Ecco un quadro aggiornato relativo alla situazione del “Testo Unico Edilizia” .
Cosa è stato approvato il 4–5 dicembre 2025?
È stato approvato un disegno di legge delega che dà al Governo il potere di riscrivere completamente il DPR 380/2001, creando un nuovo Codice dell’edilizia e delle costruzioni.
Le principali novità previste dalla delega approvata dal Consiglio dei Ministri includono:
Sostituzione integrale: del DPR 380/2001 con un nuovo Codice organico.
Riordino e semplificazione: di tutta la normativa edilizia, oggi frammentata e stratificata.
Riduzione dei titoli abilitativi a tre: CILA, SCIA, permesso di costruire.
Procedure più rapide e uniformi: tra Stato e Regioni, con maggiore chiarezza sulle competenze.
Integrazione: delle norme settoriali (antisismica, sicurezza, ecc.) in un unico testo.
Possibile sanatoria per lievi difformità edilizie: antecedenti al 1967.
Aggiornamento: delle norme sulla sicurezza delle costruzioni e sulla rigenerazione urbana.
È già in vigore?
No. Il provvedimento approvato il 4–5 dicembre non è una legge già operativa, ma una delega al Governo.
Questo significa che:
Il Parlamento deve approvare la delega, come qualsiasi disegno di legge.

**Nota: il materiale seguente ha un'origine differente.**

Lemma label_bucket t i e : content (bucket t i) = e -> set_b_next i (bucket t i) = mk_Bucket e.1.1 i e.1.2 e.2.
Proof. intros <-. by destruct (bucket t i). Qed.

Lemma label_loop_spec n : forall i t, 0 <= i -> i + Z.of_nat n <= llen (arData t) ->
  (forall k, i <= k < i + Z.of_nat n -> live t k = true) ->
  let t' := label_loop n i t in
  frame t' = frame t /\ llen (arData t') = llen (arData t) /\ nNumUsed t' = nNumUsed t /\
  (forall k, 0 <= k < i -> bucket t' k = bucket t k) /\
  bucket t' <$> zrange i n = label_from i (entries t i n).
Proof.
  induction n as [|n IH]; intros i t Hi Hn Hl; cbn [label_loop]; [done|]. cbv zeta.
  set (t1 := upd_bucket i (set_b_next i) t).
  assert (forall k, 0 <= k -> k <> i -> bucket t1 k = bucket t k) as Ho by (intros; apply bucket_upd_ne; lia).
  assert (llen (arData t1) = llen (arData t)) as Hl1 by apply llen_upd_bucket.
  destruct (IH (i + 1) t1) as (Hf & Hlen & Hu & Hb & Hz); [lia|lia| |].
  { intros k Hk. unfold live. rewrite Ho by lia. apply Hl. lia. }
  split; [done|]. split; [congruence|]. split; [done|].
  split; [intros k Hk; rewrite Hb, Ho by lia; done|].
  rewrite zrange_cons, fmap_cons, Hz, entries_cons. unfold live_entry. rewrite Hl by lia.
  cbn [option_list option_rect app label_from]. rewrite Hb by lia. f_equal.
  - unfold t1. rewrite bucket_upd_eq by lia. by apply label_bucket.
  - f_equal. apply entries_ext. intros k Hk. by rewrite Ho by lia.
Qed.

Lemma label_compact_spec n : forall j i t, 0 <= i <= j -> j + Z.of_nat n <= llen (arData t) ->
  let r := label_compact_loop n j i t in
  frame r.1 = frame t /\ llen (arData r.1) = llen (arData t) /\
  r.2 = i + llen (entries t j n) /\ (forall k, 0 <= k < i -> bucket r.1 k = bucket t k) /\
  bucket r.1 <$> zrange i (length (entries t j n)) = label_from i (entries t j n).
Proof.
  induction n as [|n IH]; intros j i t Hi Hn; cbn [label_compact_loop]; cbv zeta.
  { split; [done|]. split; [done|]. split; [unfold llen; cbn; lia|]. done. }
  rewrite entries_cons. unfold live_entry, live. destruct (Z_ISUNDEF (b_val (bucket t j))) eqn:Hun.
  { cbn [negb option_list option_rect app]. apply IH; lia. }
  cbn [negb option_list option_rect app length label_from]. set (t1 := upd_bucket i (set_b_next i) _).
  assert (bucket t1 i = set_b_next i (bucket t j) /\ (forall k, 0 <= k -> k <> i -> bucket t1 k = bucket t k) /\
    llen (arData t1) = llen (arData t) /\ frame t1 = frame t) as (Hbi & Ho & Hlen1 & Hf1).
  { unfold t1. destruct (Z.eqb_spec i j) as [->|Hne]; cbn [negb].
    - rewrite bucket_upd_eq, llen_upd_bucket by lia. split; [done|]. split; [|done].
      intros k Hk Hkj. apply bucket_upd_ne; lia.
    - rewrite bucket_upd_eq by (rewrite ?llen_upd_bucket; lia). rewrite bucket_upd_eq by lia.
      rewrite !llen_upd_bucket. split; [done|]. split; [|done].
      intros k Hk Hkj. rewrite !bucket_upd_ne by lia. done. }
  assert (entries t1 (j + 1) n = entries t (j + 1) n) as He
    by (apply entries_ext; intros k Hk; by rewrite Ho by lia).
  destruct (IH (j + 1) (i + 1) t1) as (Hf & Hlen & Hr & Hb & Hz); [lia|lia|]. rewrite He in *.
  split; [congruence|]. split; [congruence|]. split; [rewrite Hr; unfold llen; cbn [length]; lia|].
  split; [intros k Hk; rewrite Hb, Ho by lia; done|].
  rewrite zrange_cons, fmap_cons, Hz. f_equal. rewrite Hb, Hbi by lia. by destruct (bucket t j).
Qed.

Solo dopo l’approvazione parlamentare, il Governo avrà un certo numero di mesi per scrivere e adottare il nuovo Codice dell’edilizia.
Il nuovo Codice entrerà in vigore solo dopo la sua emanazione, non prima.
Le informazioni disponibili indicano quindi che si tratta dell’avvio dell’iter, non dell’adozione definitiva.
In sintesi
Cosa è stato approvato: un disegno di legge delega per riscrivere il Testo Unico Edilizia.
È già legge? No.
È in vigore? No.
Cosa succede ora: passaggio parlamentare e, dopo l’approvazione, decreti legislativi del Governo.
Obiettivo finale: un nuovo Codice dell’edilizia e delle costruzioni che sostituirà il DPR 380/2001.